Playing Virtual Games in the Elementary Classroom

We’ve compiled a list of virtual activities, ranging from scavenger hunts to Pictionary, to get students talking, laughing, and interacting with their friends.

While most educators are too exhausted to take on anything else this year, traditional and new classroom games can give a welcome break for students and teachers who are tired of video classes and crave social interaction.

This year, we uncovered some simple virtual games that elementary instructors are using with their children and suggestions for how to incorporate them into the classroom.

GOOGLE SLIDES FOR GAMING

After noticing how much her students missed informal socializing during hybrid learning, Liz Henneberry, a third-grade teacher in Franklin, Massachusetts, adapted Connect Four, Trouble, Chess, and Checkers to Google Slides. The latter two are adaptations of Eric Curts’ templates, and all of Henneberry’s templates can be downloaded and used in your virtual classroom right away. Students click a board game shelved in a virtual recess room during recess breaks to make their copy of the game. Students can then use Google Drive to share the game with a friend to play around together. Henneberry suggests modeling the step-by-step method for students new to sharing Google Slides.

Similarly, Robin Nahhas reports that her third-grade pupils enjoy playing Multiplication Tic-Tac-Toe, a downloadable game she built on Google Slides to help them master multiplication skills. Before each match, Nahhas goes over the rules and the code of conduct with the students, reminding them of restrictions like not interfering with classmates’ games or their gaming credentials will be withdrawn.

TO INSPIRE CREATIVE THINKING, PLAY GAMES

Sarah Wood, a fifth-grade teacher, says she adds games like scavenger hunts into morning meetings so that the entire class can learn while having fun.

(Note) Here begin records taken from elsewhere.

(** C2. For the text ["NOP\nABSA BADOPCODE\n"] and the limit 1 a pass
    publishes exactly one diagnostic: a warning over the offsets 0 to 3,
    the token [NOP], with the message ["NOP is all uppercase."].  The same
    holds for the session that opens the document and receives the limit 1
    from the editor. *)
Theorem scenario_limit_one (positionAt : nat -> Position) (st : Server) :
  let d := scenarioDocument positionAt in
  let range := mkRange (positionAt 0) (positionAt 3) in
  let nop related :=
    mkDiagnostic Warning range (js "NOP is all uppercase.") "ex" related in
  take 3 (getText d) = js "NOP"
  /\ (exists related,
        validateTextDocument_resume d (Fulfilled (mkSettings 1)) st
        = (Fulfilled tt, sendDiagnostics (mkPublish (uri d) [nop related]) st))
  /\ published
       (run [Initialize noCapabilities;
             DidChangeConfiguration
               (mkChange (Some (mkChangeSettings (Some (mkSettings 1)))));
             DidChangeContent d])
     = [mkPublish (uri d) [nop None]].
Proof.
  intros d range nop. split; [reflexivity|]. split.
  - unfold validateTextDocument_resume. subst d.
    rewrite scenario_first_match.
    destruct (hasDiagnosticRelatedInformationCapability st);
      eexists; reflexivity.
  - vm_compute. reflexivity.
Qed.

(** The loop reads a document through its URI, its text and its position
    mapping only. *)
Lemma while_loop_ext (related : bool) (d1 d2 : TextDocument)
    (s : FV1LanguageServerSettings) :
  uri d1 = uri d2 ->
  getText d1 = getText d2 ->
  (forall offset, positionAt d1 offset = positionAt d2 offset) ->
  forall (lastIndex : nat) (problems : Z) (ds : list Diagnostic),
    while_loop related d1 s lastIndex problems ds
    = while_loop related d2 s lastIndex problems ds.
Proof.
  intros Huri Htext Hpos lastIndex.
  pattern lastIndex. apply (lastIndex_ind d1). clear lastIndex.
  intros lastIndex IH problems ds.
  rewrite (while_loop_step related d1), (while_loop_step related d2).
  rewrite <- Htext.
  destruct (RegExp.exec (getText d1) lastIndex)
    as [[m|] lastIndex'] eqn:Hexec; [|reflexivity].
  destruct (problems <? maxNumberOfProblems s)%Z; [|reflexivity].
  apply RegExp.exec_progress in Hexec.
  rewrite (IH lastIndex' Hexec).
  unfold makeDiagnostic. now rewrite Huri, !Hpos.
Qed.
(** * prom-nodejs: the instrumented Express service (app.js)

    A shallow embedding of the service's request pipeline: the metrics
    middleware, the route handlers (/, /metrics, /redis-test, /mongo-test,
    /health, /crash), the startup code and the SIGTERM handler.

    The JavaScript program is modelled by explicit state passing.  A
    computation takes the conditions of the outside world during one
    request ([Env]: which dependency command fails, how long I/O takes)
    and the process state ([World]: the two dependency handles, the data
    they hold, the metrics registry, the console, the trace of calls) and
    ends in one of four ways: it returns, it throws, the process exits,
    or it waits for ever on a promise that never settles. *)

From Stdlib Require Import ZArith Ascii String DecimalString DecimalPos.
From stdpp Require Import base option list strings gmap.

Local Open Scope string_scope.
Local Open Scope Z_scope.

(** ** JavaScript numbers and strings

    Strings are byte strings (UTF-8, as Redis stores them and node-redis
    decodes them).  The numbers the service computes with are visit
    counts: integers or NaN.  [JInt z] is the double whose value is the
    integer [z]; every operation rounds its exact result to a double with
    [round_double], which is the identity up to 2^53.  The model covers
    magnitudes below 10^21, where [Number_toString] is the plain decimal
    expansion. *)

Inductive jsnum :=
  | JNaN
  | JInt (z : Z).
(** * InvestX admin dashboard: the page controller of [src/pages/AdminDashboard.tsx]

    The handlers of the [AdminDashboard] component are embedded as programs
    over the effects they perform (requests to the remote store, toasts,
    console output, [window.confirm], React state setters).  JavaScript
    numbers are IEEE 754 binary64 values, modelled by Rocq's primitive
    floats; strings are modelled by their UTF-8 bytes. *)

From Stdlib Require Import ZArith List String Ascii Bool Lia Floats.
Import ListNotations.
Local Open Scope string_scope.

(** ** The JavaScript built-ins the handlers call *)

Module JS.

Local Open Scope Z_scope.

Definition number := float.

(** [!s] on a string: only the empty string is falsy. *)
Definition is_empty (s : string) : bool :=
  match s with
  | EmptyString => true
  | String _ _ => false
  end.

(** ToBoolean on a number: [NaN], [+0] and [-0] are falsy. *)
Definition truthy (x : number) : bool := negb (is_nan x || is_zero x).

(** [Math.max(x, y)]: the result is [NaN] as soon as one argument is; [+0]
    counts as larger than [-0]. *)
Definition Math_max (x y : number) : number :=
  if is_nan x then nan
  else if is_nan y then nan
  else if is_zero x && get_sign x && is_zero y && negb (get_sign y) then y
  else if (x <? y)%float then y
  else x.

(** *** Reading numbers from strings *)

Definition is_digit (c : ascii) : bool :=
  let n := nat_of_ascii c in (48 <=? n)%nat && (n <=? 57)%nat.
(** * Multi-asset order splitter: splitting engine, order store, trading calendar

    A shallow embedding of
      - [services/order.service.js]      (OrderService: mode detection,
        portfolio validation, the splitting loop),
      - [utils/helpers.js]               (roundToDecimal),
      - [validators/order.validator.ts]  (createOrderSchema),
      - [repositories/order.repository.js] (OrderRepository),
      - [services/market.service.js]     (MarketService),
      - [repositories/config.repository.js], [utils/errors.ts],
        [middleware/validation.middleware.js],
        [middleware/error.middleware.ts], [controllers/order.controller.js]
        (the path of POST /orders),
    the properties of the specification that concern them, and further
    properties read off the code.

    Numbers.  A JavaScript number is an IEEE-754 binary64.  The engine is
    written once, over the handful of operations it applies to numbers
    ([JsNumber]), and read at two instances: [float] (binary64, what the
    program computes) and [Q] (exact rationals, the arithmetic in which
    the laws of the specification are phrased).  What holds of the code as
    written (the shape of the splitting loop, mode detection, the store)
    is proved for any instance; laws of arithmetic are proved at [Q];
    concrete runs are evaluated at [float].

    Maps and sets.  A JavaScript [Map] and [Set] iterate in insertion
    order, which the sums over binary64 and the order of a page depend on;
    they are modelled by association lists and duplicate-free lists.

    Time.  An ISO timestamp is modelled by the instant it denotes, in
    milliseconds; a luxon [DateTime] by its local calendar fields. *)

From Stdlib Require Import ZArith QArith Qround Qabs Floats Lia Lqa.
From Stdlib Require Import Ascii String.
From Stdlib Require Import Sorting.Sorted Sorting.Permutation.
From stdpp Require Import base decidable option list strings pretty.

Set Warnings "-inexact-float".

(** ** Numbers *)

Class JsNumber (N : Type) := {
  num_of_Z   : Z -> N;            (* an integer literal *)
  num_add    : N -> N -> N;
  num_sub    : N -> N -> N;
  num_mul    : N -> N -> N;
  num_div    : N -> N -> N;
  Math_abs   : N -> N;
  Math_round : N -> N;            (* nearest integer, ties towards +oo *)
  num_ltb    : N -> N -> bool;    (* a < b *)
  num_leb    : N -> N -> bool;    (* a <= b *)
  num_eqb    : N -> N -> bool;    (* a === b on numbers *)
  num_is_nan : N -> bool;
  num_finite : N -> bool;
}.

Declare Scope js_scope.
Delimit Scope js_scope with js.
Infix "+" := num_add : js_scope.
Infix "-" := num_sub : js_scope.
Infix "*" := num_mul : js_scope.
Infix "/" := num_div : js_scope.
Notation "a <? b" := (num_ltb a b) : js_scope.
Notation "a <=? b" := (num_leb a b) : js_scope.
Notation "a >? b" := (num_ltb b a) : js_scope.
Notation "a >=? b" := (num_leb b a) : js_scope.
Notation "a === b" := (num_eqb a b) (at level 70) : js_scope.
Lemma step_shut_down :
  forall m e,
    Observe.shut_down m -> Observe.shut_down (step m e) /\ sent (step m e) = sent m.
Proof.
  intros m e (Hs & Hws & Hex). unfold Observe.shut_down.
  destruct e as [w|w|w|h|h now| |]; simpl.
  - destruct (Host.exists_socket w (host m)); [|now repeat split].
    unfold on_open, startHeartbeat, stopHeartbeat, register, sendToWs. simpl.
    rewrite Hws. simpl. now repeat split.
  - destruct (Host.exists_socket w (host m)); [|now repeat split].
    unfold on_close. simpl. rewrite Hs. simpl. now repeat split.
  - now repeat split.
  - destruct (Host.armed h (host m)); [|now repeat split].
    unfold reconnect_callback, connectToBridge. simpl. rewrite Hs. simpl. now repeat split.
  - destruct (heartbeatTimer m) as [h'|]; [|now repeat split].
    destruct (Nat.eqb h h'); [|now repeat split].
    unfold sendToWs. rewrite Hws. now repeat split.
  - unfold connectToBridge. rewrite Hs. now repeat split.
  - unfold shutdown. rewrite Hs. now repeat split.
Qed.

(** X23.  Once [shutdown()] has run on a listener that was not shutting
    down, no later event makes it send a frame or hold a socket again: the
    frames sent are those sent before, [wsConnection] stays [null], and
    the exit status requested stays 0. *)
Theorem nothing_is_sent_after_shutdown :
  forall (m : Mcp) (post : list Event),
    isShuttingDown m = false ->
    let m' := run post (shutdown m) in
    sent m' = sent m /\ wsConnection m' = None /\ exited m' = Some 0%Z /\
    isShuttingDown m' = true.
Proof.
  intros m post Hlive m'.
  assert (H0 : Observe.shut_down (shutdown m) /\ sent (shutdown m) = sent m).
  { unfold shutdown, Observe.shut_down. rewrite Hlive. simpl.
    destruct (wsConnection m); simpl; now repeat split. }
  destruct H0 as [H0 Hsent0].
  assert (H : Observe.shut_down m' /\ sent m' = sent (shutdown m)).
  { unfold m', run. revert H0. generalize (shutdown m).
    induction post as [|e post IH]; intros m0 H0; simpl; [now split|].
    destruct (step_shut_down m0 e H0) as [H1 Hs1].
    destruct (IH _ H1) as [H2 Hs2]. split; [exact H2 | congruence]. }
  destruct H as [(Hs & Hws & Hex) Hsent].
  repeat split; congruence.
Qed.

Lemma nothing_is_sent_after_shutdown_witness :
  let m := run [ConnectToBridge; Open 0; Tick 0 5000%Z] initial in
  let m' := run [Tick 0 10000%Z; Closed 0; ConnectToBridge; TimerFired 0] (shutdown m) in
  sent m' = [(0, RegisterMsg); (0, HeartbeatMsg 5000%Z)].
Proof.
  intros m m'.
  exact (proj1 (nothing_is_sent_after_shutdown m
                  [Tick 0 10000%Z; Closed 0; ConnectToBridge; TimerFired 0] eq_refl)).
Defined.

End ListenerMore.

(** * Helpers of the collector *)

Section CollectorMore.
Import Collector.

Lemma length_take :
  forall n s, String.length (take n s) = Nat.min n (String.length s).
Proof.
  induction n as [|n IH]; intros [|c s]; simpl; try reflexivity. now rewrite IH.
Qed.

Lemma length_append :
  forall a b, String.length (String.append a b) = String.length a + String.length b.
Proof.
  induction a as [|c a IH]; intros b; simpl; [reflexivity|]. now rewrite IH.
Qed.

Lemma prefix_take :
  forall n s, String.prefix (take n s) s = true.
Proof.
  induction n as [|n IH]; intros [|c s]; simpl; try reflexivity.
  destruct (Ascii.ascii_dec c c); [apply IH | congruence].
Qed.

(** X24.  [_truncateString] never returns more than [maxLength]
    characters (none for a non-positive [maxLength] or a value that is
    not a string); a string that fits is returned as it is; a longer one,
    for [maxLength > 3], is cut to its first [maxLength - 3] characters
    followed by three dots. *)
Theorem truncateString_fits :
  forall (value : option string) (maxLength : Z),
    (Z.of_nat (String.length (_truncateString value maxLength)) <= Z.max 0 maxLength)%Z /\
    (forall v, value = Some v -> (0 < maxLength)%Z ->
       (Z.of_nat (String.length v) <= maxLength)%Z ->
       _truncateString value maxLength = v) /\
    (forall v, value = Some v -> (3 < maxLength)%Z ->
       (maxLength < Z.of_nat (String.length v))%Z ->
       exists head,
         _truncateString value maxLength = String.append head "..." /\
         String.prefix head v = true /\
         Z.of_nat (String.length head) = (maxLength - 3)%Z).
Proof.
  intros value maxLength. split; [|split].
  - destruct value as [v|]; simpl; [|lia].
    destruct (maxLength <=? 0)%Z eqn:E0; [simpl; lia|]. apply Z.leb_gt in E0.
    destruct (Z.of_nat (String.length v) <=? maxLength)%Z eqn:E1.
    + apply Z.leb_le in E1. lia.
    + apply Z.leb_gt in E1.
      destruct (maxLength <=? 3)%Z eqn:E3.
      * rewrite length_take. lia.
      * apply Z.leb_gt in E3. rewrite length_append, length_take. simpl. lia.
  - intros v -> Hpos Hfit. simpl.
    destruct (maxLength <=? 0)%Z eqn:E0; [apply Z.leb_le in E0; lia|].
    apply Z.leb_le in Hfit. now rewrite Hfit.
  - intros v -> Hbig Hlong. simpl.
    destruct (maxLength <=? 0)%Z eqn:E0; [apply Z.leb_le in E0; lia|].
    destruct (Z.of_nat (String.length v) <=? maxLength)%Z eqn:E1;
      [apply Z.leb_le in E1; lia|].
    destruct (maxLength <=? 3)%Z eqn:E3; [apply Z.leb_le in E3; lia|].
    exists (take (Z.to_nat (maxLength - 3)) v).
    split; [reflexivity|]. split; [apply prefix_take|].
    rewrite length_take. lia.
Qed.

Lemma truncateString_fits_witness :
  _truncateString (Some "html > body > div.main"%string) 10
  = String.append "html > " "...".
Proof.
  destruct (truncateString_fits (Some "html > body > div.main"%string) 10) as (_ & _ & H).
  destruct (H "html > body > div.main"%string eq_refl) as (head & E & _ & _);
    [lia | simpl; lia |].
  reflexivity.
Defined.

Lemma length_slice_from :
  forall n s, String.length (Startup.slice_from n s) <= String.length s.
Proof.
  induction n as [|n IH]; intros [|c s]; simpl; try lia.
  specialize (IH s). lia.
Qed.

Lemma length_lower_string :
  forall s, String.length (lower_string s) = String.length s.
Proof. induction s as [|c s IH]; simpl; [reflexivity | now rewrite IH]. Qed.

(** X25.  A class name of one to five characters is never taken for a
    generated one, and a name of six or more characters that are all
    hexadecimal digits always is, whether or not it is a word. *)
Theorem short_names_are_stable_hex_names_dynamic :
  forall className : string,
    (1 <= String.length className <= 5 -> _isDynamicClass className = false) /\
    (6 <= String.length className -> all_chars is_hex className = true ->
       _isDynamicClass className = true) /\
    _isDynamicClass EmptyString = true.
Proof.
  intros className. split; [|split].
  - intros [Hlo Hhi]. unfold _isDynamicClass.
    assert (Ht : str_truthy className = true).
    { destruct className; [simpl in Hlo; lia | reflexivity]. }
    rewrite Ht. simpl negb. cbv iota.
    assert (Hhex : hex_hash className = false).
    { unfold hex_hash. replace (Nat.leb 6 (String.length className)) with false; [reflexivity|].
      symmetry. apply Nat.leb_gt. lia. }
    rewrite Hhex.
    assert (Htail : forall n,
               Nat.leb 6 (String.length (Startup.slice_from n className)) = false).
    { intros n. apply Nat.leb_gt. pose proof (length_slice_from n className). lia. }
    assert (Hgen : generated_name className = false).
    { unfold generated_name. rewrite !Htail. simpl. now rewrite !andb_false_r. }
    rewrite Hgen.
    replace (Nat.leb 20 (String.length className)) with false; [reflexivity|].
    symmetry. apply Nat.leb_gt. lia.
  - intros Hlen Hhex. unfold _isDynamicClass.
    destruct (negb (str_truthy className)); [reflexivity|].
    unfold hex_hash. rewrite Hhex.
    replace (Nat.leb 6 (String.length className)) with true; [reflexivity|].
    symmetry. apply Nat.leb_le. exact Hlen.
  - reflexivity.
Qed.

Lemma short_names_are_stable_hex_names_dynamic_witness :
  _isDynamicClass "btn" = false /\ _isDynamicClass "facade" = true.
Proof.
  split.
  - apply (proj1 (short_names_are_stable_hex_names_dynamic "btn")). simpl. lia.
  - apply (proj1 (proj2 (short_names_are_stable_hex_names_dynamic "facade")));
      [simpl; lia | reflexivity].
Defined.

Lemma nth_index_count :
  forall tag l,
    _getNthOfTypeIndex tag l
    = S (List.length (filter (fun sibling => String.eqb sibling tag) l)).
Proof.
  intros tag l. induction l as [|x l IH]; simpl; [reflexivity|].
  destruct (String.eqb x tag); simpl; now rewrite IH.
Qed.

Lemma count_rev :
  forall (f : string -> bool) l,
    List.length (filter f (rev l)) = List.length (filter f l).
Proof.
  intros f l. induction l as [|x l IH]; simpl; [reflexivity|].
  rewrite filter_app, length_app, IH. simpl. destruct (f x); simpl; lia.
Qed.

Lemma count_zero_iff :
  forall tag l,
    List.length (filter (fun sibling => String.eqb sibling tag) l) = 0 <-> ~ In tag l.
Proof.
  intros tag l. induction l as [|x l IH]; simpl; [tauto|].
  destruct (String.eqb x tag) eqn:E; simpl.
  - apply String.eqb_eq in E. subst x. split; [discriminate | tauto].
  - apply String.eqb_neq in E. rewrite IH. split; [|tauto].
    intros H [H0|H0]; [congruence | tauto].
Qed.

(** X26.  Among the children of one parent, the nth-of-type index is 1
    plus the number of earlier siblings with the same tag: it is at least
    1 and at most 1 plus the number of earlier siblings; of two siblings
    with the same tag the later one gets the strictly larger index, the
    next one when no sibling between them has that tag. *)
Theorem nth_of_type_tells_siblings_apart :
  forall (tag : string) (first between : list string),
    let earlier := _getNthOfTypeIndex tag (rev first) in
    let later := _getNthOfTypeIndex tag (rev (first ++ tag :: between)) in
    1 <= earlier <= S (List.length first) /\
    earlier < later /\
    (~ In tag between -> later = S earlier).
Proof.
  intros tag first between earlier later. unfold earlier, later.
  rewrite !nth_index_count, !count_rev, filter_app, length_app.
  cbn [filter]. rewrite String.eqb_refl. cbn [List.length].
  pose proof (length_filter_le _ (fun sibling => String.eqb sibling tag) first) as Hle.
  split; [lia|]. split; [lia|].
  intros Hnone. apply count_zero_iff in Hnone. rewrite Hnone. lia.
Qed.

Lemma nth_of_type_tells_siblings_apart_witness :
  _getNthOfTypeIndex "li" (rev (["li"; "p"] ++ "li" :: ["p"; "span"]))%string
  = S (_getNthOfTypeIndex "li" (rev ["li"; "p"]%string)).
Proof.
  apply (proj2 (proj2 (nth_of_type_tells_siblings_apart "li" ["li"; "p"] ["p"; "span"]))%string).
  intros [H|[H|[]]]; discriminate H.
Defined.

(** X27.  A step of [generateXPath] leaves the tag without an index
    exactly when no other child of the parent has the same tag; otherwise
    the index in brackets is 1 plus the number of earlier siblings with
    that tag. *)
Theorem xpath_index_only_when_needed :
  forall (tag : string) (before after : list string),
    (snd (xpath_segment tag (rev before) after) = None <->
     ~ In tag before /\ ~ In tag after) /\
    (forall i, snd (xpath_segment tag (rev before) after) = Some i ->
       i = S (List.length (filter (fun sibling => String.eqb sibling tag) before))) /\
    fst (xpath_segment tag (rev before) after) = tag.
Proof.
  intros tag before after. unfold xpath_segment.
  rewrite nth_index_count, count_rev.
  assert (Hafter : existsb (fun sibling => String.eqb sibling tag) after = false
                   <-> ~ In tag after).
  { split.
    - intros H Hin. assert (T : existsb (fun sibling => String.eqb sibling tag) after = true).
      { apply existsb_exists. exists tag. split; [exact Hin | apply String.eqb_refl]. }
      congruence.
    - intros H. destruct (existsb _ after) eqn:E; [|reflexivity].
      apply existsb_exists in E. destruct E as (x & Hx & Ex).
      apply String.eqb_eq in Ex. subst x. contradiction. }
  pose proof (count_zero_iff tag before) as Hbefore.
  destruct (List.length (filter (fun sibling => String.eqb sibling tag) before)) as [|n] eqn:Hn.
  - simpl. destruct (existsb (fun sibling => String.eqb sibling tag) after) eqn:E; simpl.
    + split; [|split; [|reflexivity]].
      * split; [discriminate|]. intros [_ H]. apply Hafter in H. discriminate.
      * intros i H. now inversion H.
    + split; [|split; [|reflexivity]].
      * split; [|reflexivity]. intros _. split; [now apply Hbefore | now apply Hafter].
      * intros i H. discriminate H.
  - simpl. split; [|split; [|reflexivity]].
    + split; [discriminate|]. intros [H _]. apply Hbefore in H. discriminate.
    + intros i H. now inversion H.
Qed.

Lemma xpath_index_only_when_needed_witness :
  snd (xpath_segment "li" (rev ["li"; "p"; "li"]%string) ["p"%string]) = Some 3 /\
  3 = S (List.length (filter (fun sibling => String.eqb sibling "li")
                        ["li"; "p"; "li"]%string)).
Proof.
  split; [reflexivity|].
  exact (proj1 (proj2 (xpath_index_only_when_needed "li" ["li"; "p"; "li"]%string
                         ["p"%string])) 3 eq_refl).
Defined.

End CollectorMore.

(** * Registration to delivery *)

Section EndToEnd.
Import Bridge.

(** X28.  A listener registers with a relay whose registry is empty and
    its socket is open.  For the next producer event, if
    [formatElementForPaste] returns, the event is sent to that socket,
    with its data unchanged and nowhere else, whatever the clock and the
    focus probe say; if [formatElementForPaste] throws, the handler throws
    and nothing is sent.  A ping is not forwarded. *)
Theorem sole_listener_receives_the_event :
  forall (fmt : string -> option string) (st : Relay) (w : WsId)
         (p : RegisterPayload) (now : Z) (world : World) (data : string),
    subscribers st = [] ->
    readyState world w = 1%Z ->
    (forall message, fmt data = Some message ->
       exists outs,
         on_browser_message fmt (on_register w p now st) world (BEvent data) = Some outs /\
         Observe.sent_frames outs = [(w, data)]) /\
    (fmt data = None ->
       on_browser_message fmt (on_register w p now st) world (BEvent data) = None) /\
    on_browser_message fmt (on_register w p now st) world BPing = Some [].
Proof.
  intros fmt st w p now world data Hempty Hready.
  split; [|split; [|reflexivity]].
  - intros message Hfmt.
    destruct (on_browser_message fmt (on_register w p now st) world (BEvent data))
      as [outs|] eqn:Hout.
    + exists outs. split; [reflexivity|].
      destruct (dispatch_sent fmt (on_register w p now st) world (BEvent data) outs Hout)
        as (_ & _ & Hsent).
      apply (Hsent data (record_of w p now)); [reflexivity | | exact Hready].
      rewrite on_register_subscribers, Hempty. reflexivity.
    + simpl in Hout. rewrite Hfmt in Hout. discriminate Hout.
  - intros Hfmt. simpl. rewrite Hfmt. reflexivity.
Qed.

When it’s time to play, Wood plays a slideshow with a term like a blanket and a corresponding image, and the students race to their houses to find the item. When they see the thing, they can record a video or type it into the chat box to share it with others.

Wood has even tailored the game to specific learning objectives, such as identifying vocabulary-reinforcing objects or putting together a project using the things. They were once instructed to get a broom, a blanket, and a few heavy objects and construct a reading fort in 10 minutes. They used Flipgrid to conduct tours of their defenses at asynchronous times.

Her students, she says, have also appreciated directed sketching assignments, in which they are told to draw something without seeing it. Wood gives instructions based on images from a drawing book or a guided drawing YouTube channel, such as “Draw a wide oval with a smaller oval inside; on the left side, attach a triangle.” When her students have finished drawing, they turn on their cameras, hold their artwork up to the screen, and try to guess what they have drawn. Wood then presents the actual drawing, which she claims caused a lot of laughs.